The bonding is the part rookies treat as an afterthought and inspectors check first. The main bonding jumper ties the neutral to ground at the service, once, at the main disconnect. Downstream of that disconnect the neutral and the equipment grounding conductor stay separate. When you replace a panel, this is the rule that bites: a panel that used to be the main becomes a subpanel after an upgrade adds a new main ahead of it, and the bonding strap that belonged in the old main has to come out of the now-downstream panel. Leave it in and you put neutral current on the conduit and the equipment grounds, where it makes stray voltage and defeats the protection.
Anvilfield covers electrode selection, the rod resistance rule, and grounding-electrode-conductor sizing by topic. The upgrade-specific habit is simple: bring every electrode present into one system, land the GEC at the new service, and confirm there is exactly one neutral-to-ground bond in the whole building. The rod in the dirt is not the fault-clearing path. The breaker trips on the bonding back to the source, and the upgrade is your chance to make sure that path is whole.
The meter, the base, and the combination meter-main
The meter base, the socket the utility's meter plugs into, usually has to be replaced on a service upgrade because the old socket is not rated for the new amperage. A 100 A meter socket cannot carry a 200 A service, and the socket is equipment you furnish and install from the utility's approved list, while the meter itself stays the utility's to set and seal. Mount it plumb, at the height the utility's handbook specifies, land the line and load conductors on the right lugs, and leave the meter for them.

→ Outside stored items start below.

(** * faen-injector: a shallow embedding of the query, mapping, aggregation
    and upload code, with the properties of its specification.

    Part I holds the definitions, one module per source file; Part II the
    theorems. *)

From Stdlib Require Import ZArith List String Ascii Bool Lia Permutation.
From Stdlib Require Import OrdersEx DecimalString RelationClasses.
From Stdlib Require Sorted.
From Stdlib Require Import Floats.PrimFloat.
From Equations Require Import Equations.
Import ListNotations.
Open Scope string_scope.
Open Scope list_scope.
Open Scope Z_scope.

(* Decimal literals such as 0.1 stand for the nearest binary64 value, as in
   Python. *)
Set Warnings "-inexact-float".

(* ===================================================================== *)
(** * Part I: definitions *)
(* ===================================================================== *)

(** ** Python values and insertion-ordered dictionaries *)

Module Py.

(** The scalar values that travel through the pipeline: [None], strings,
    integers and binary64 floats. *)
Inductive pyval : Type :=
| PyNone
| PyInt (n : Z)
| PyFloat (x : float)
| PyStr (s : string).

(** Truth value testing, as [if v:] and [v or w] do it. *)
Definition truthy (v : pyval) : bool :=
  match v with
  | PyNone => false
  | PyInt n => negb (n =? 0)%Z
  | PyFloat x => negb (PrimFloat.eqb x 0%float)
  | PyStr s => negb (String.eqb s "")
  end.

(** [a or b] *)
Definition py_or (a b : pyval) : pyval := if truthy a then a else b.

(** [v is None] / [None == v] *)
Definition is_none (v : pyval) : bool :=
  match v with PyNone => true | _ => false end.

(** [None in (v1, ..., vn)] *)
Definition none_in (vs : list pyval) : bool := existsb is_none vs.

(** Equality of two values used as dictionary keys.  Values of different
    types are taken as different keys (mixed int/float keys do not occur in
    the pipeline). *)
Definition key_eqb (a b : pyval) : bool :=
  match a, b with
  | PyNone, PyNone => true
  | PyInt n, PyInt m => (n =? m)%Z
  | PyFloat x, PyFloat y => PrimFloat.eqb x y
  | PyStr s, PyStr t => String.eqb s t
  | _, _ => false
  end.

(** A dictionary keeps its keys in insertion order. *)
Definition dict (K V : Type) : Type := list (K * V).

Section Dict.
Context {K V : Type} (eqb : K -> K -> bool).

(** [d.get(k)] as an option: [None] when the key is absent. *)
Fixpoint lookup (k : K) (d : dict K V) : option V :=
  match d with
  | [] => None
  | (k', v) :: d' => if eqb k k' then Some v else lookup k d'
  end.

(** [k in d] *)
Definition mem (k : K) (d : dict K V) : bool :=
  match lookup k d with Some _ => true | None => false end.

(** [d[k] = v]: an existing key keeps its position, a new key goes last. *)
Fixpoint set (k : K) (v : V) (d : dict K V) : dict K V :=
  match d with
  | [] => [(k, v)]
  | (k', v') :: d' => if eqb k k' then (k', v) :: d' else (k', v') :: set k v d'
  end.

(** [d.keys()] *)
Definition keys (d : dict K V) : list K := map fst d.

End Dict.

(** [d.get(k)] on a dictionary of values: [None] for an absent key. *)
Definition get (k : string) (d : dict string pyval) : pyval :=
  match lookup String.eqb k d with Some v => v | None => PyNone end.

(** What a call gives back: a value, or an exception that leaves it. *)
Inductive exn : Type :=
| AuthenticationRequired   (* [Exception("Authentication required ...")] *)
| RequestException         (* [requests.exceptions.RequestException] *)
| ZeroDivisionError
| OSError
| FileNotFoundError
| TypeError
| AttributeError.

Inductive outcome (A : Type) : Type :=
| Returned (a : A)
| Raised (e : exn).
Arguments Returned {A} a.
Arguments Raised {A} e.

(** [l[start:end]] with Python's treatment of negative and overshooting
    indices. *)
Definition clamp_index (n i : Z) : Z :=
  if (i <? 0)%Z then Z.max 0 (i + n) else Z.min i n.

Definition slice {A : Type} (l : list A) (start stop : Z) : list A :=
  let n := Z.of_nat (List.length l) in
  let a := clamp_index n start in
  let b := clamp_index n stop in
  firstn (Z.to_nat (b - a)) (skipn (Z.to_nat a) l).

(** [sorted(l)] on strings, which compare by code point. *)
Definition str_leb (a b : string) : bool :=
  match String_as_OT.compare a b with
  | Gt => false
  | _ => true
  end.

Fixpoint insert_sorted (x : string) (l : list string) : list string :=
  match l with
  | [] => [x]
  | y :: l' => if str_leb x y then x :: l else y :: insert_sorted x l'
  end.

Definition sorted (l : list string) : list string :=
  fold_right insert_sorted [] l.

(** [range(n)] *)
Definition range (n : Z) : list Z := map Z.of_nat (seq 0 (Z.to_nat n)).

End Py.

(** ** Dates and datetimes ([datetime] of the standard library) *)

Module Datetime.

(** A [date] is its proleptic Gregorian ordinal; a naive [datetime] is the
    number of microseconds since the start of ordinal 0.  Comparison,
    [min], adding a [timedelta] and subtracting two datetimes are then the
    operations of [Z]. *)
Definition date := Z.
Definition datetime := Z.
Definition timedelta := Z.

Definition us_per_day : Z := 86400000000.

(** [timedelta(days=n)] *)
Definition days (n : Z) : timedelta := n * us_per_day.

(** [delta.days]: the normalised day count, rounded towards minus infinity. *)
Definition td_days (delta : timedelta) : Z := delta / us_per_day.

(** [datetime.combine(d, datetime.min.time())] *)
Definition combine_min (d : date) : datetime := d * us_per_day.

(** [t.date()] *)
Definition date_of (t : datetime) : date := t / us_per_day.

(** [date(y, m, d).toordinal()], after [_ymd2ord] of the standard library. *)
Definition is_leap (y : Z) : bool :=
  ((y mod 4 =? 0) && (negb (y mod 100 =? 0) || (y mod 400 =? 0)))%Z.

Definition days_before_year (y : Z) : Z :=
  let y1 := y - 1 in y1 * 365 + y1 / 4 - y1 / 100 + y1 / 400.

Definition days_before_month (y m : Z) : Z :=
  nth (Z.to_nat m) [0; 0; 31; 59; 90; 120; 151; 181; 212; 243; 273; 304; 334] 0
  + (if (2 <? m) && is_leap y then 1 else 0).

Definition ymd (y m d : Z) : date :=
  days_before_year y + days_before_month y m + d.

(** Midnight at the start of a calendar day. *)
Definition midnight (y m d : Z) : datetime := combine_min (ymd y m d).

(** The text of a [$date] bound.  [Iso t] is the text [t.isoformat()], which
    [datetime.fromisoformat] reads back as [t]; [Malformed s] is any text
    [fromisoformat] rejects with [ValueError]. *)
Inductive datestr : Type :=
| Iso (t : datetime)
| Malformed (s : string).

Definition isoformat (t : datetime) : datestr := Iso t.

Definition fromisoformat (s : datestr) : option datetime :=
  match s with Iso t => Some t | Malformed _ => None end.

End Datetime.

(** ** faen_client.py *)

Module Faen.
Import Py Datetime.

(** A query document maps a field name ("datetime", "datetime_utc") to its
    bounds, which map a comparison operator ("$gte", "$lt", "$lte") to the
    text of a [{"$date": ...}] value. *)
Definition bounds : Type := dict string datestr.
Definition query : Type := dict string bounds.

(** The JSON body of a consumption request.  [req_sort] is present only
    when the caller's [sort] is truthy. *)
Record request : Type := mk_request {
  req_query : query;
  req_limit : Z;
  req_eumed : bool;
  req_sort : option string
}.

(** [if sort: request_body['sort'] = sort] *)
Definition sort_entry (sort : option string) : option string :=
  match sort with
  | Some s => if String.eqb s "" then None else Some s
  | None => None
  end.

Definition request_body (q : query) (limit : Z) (sort : option string)
    (eumed : bool) : request :=
  mk_request q limit eumed (sort_entry sort).

(** The comparison operators as the upstream store applies them to the
    timestamp [t] of a record. *)
Definition holds (op : string) (bound t : datetime) : bool :=
  if String.eqb op "$gte" then (bound <=? t)
  else if String.eqb op "$lt" then (t <? bound)
  else if String.eqb op "$lte" then (t <=? bound)
  else false.

Definition satisfies (b : bounds) (t : datetime) : bool :=
  forallb (fun '(op, s) =>
             match fromisoformat s with
             | Some bound => holds op bound t
             | None => false
             end) b.

(** [create_full_day_query] accepts [date] and [datetime] objects. *)
Inductive date_arg : Type :=
| ADate (d : date)
| ADatetime (t : datetime).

A combination meter-main combines the meter socket and the service disconnect in one outdoor enclosure. On an upgrade it earns its place two ways: it keeps the unprotected service conductors from running deep into the building before they hit a disconnect, and it often satisfies the outdoor emergency-disconnect requirement in the same box. The trade-off is that the main now lives outside in the weather, so the gear has to be rated for the location and the customer reaches for the disconnect outdoors.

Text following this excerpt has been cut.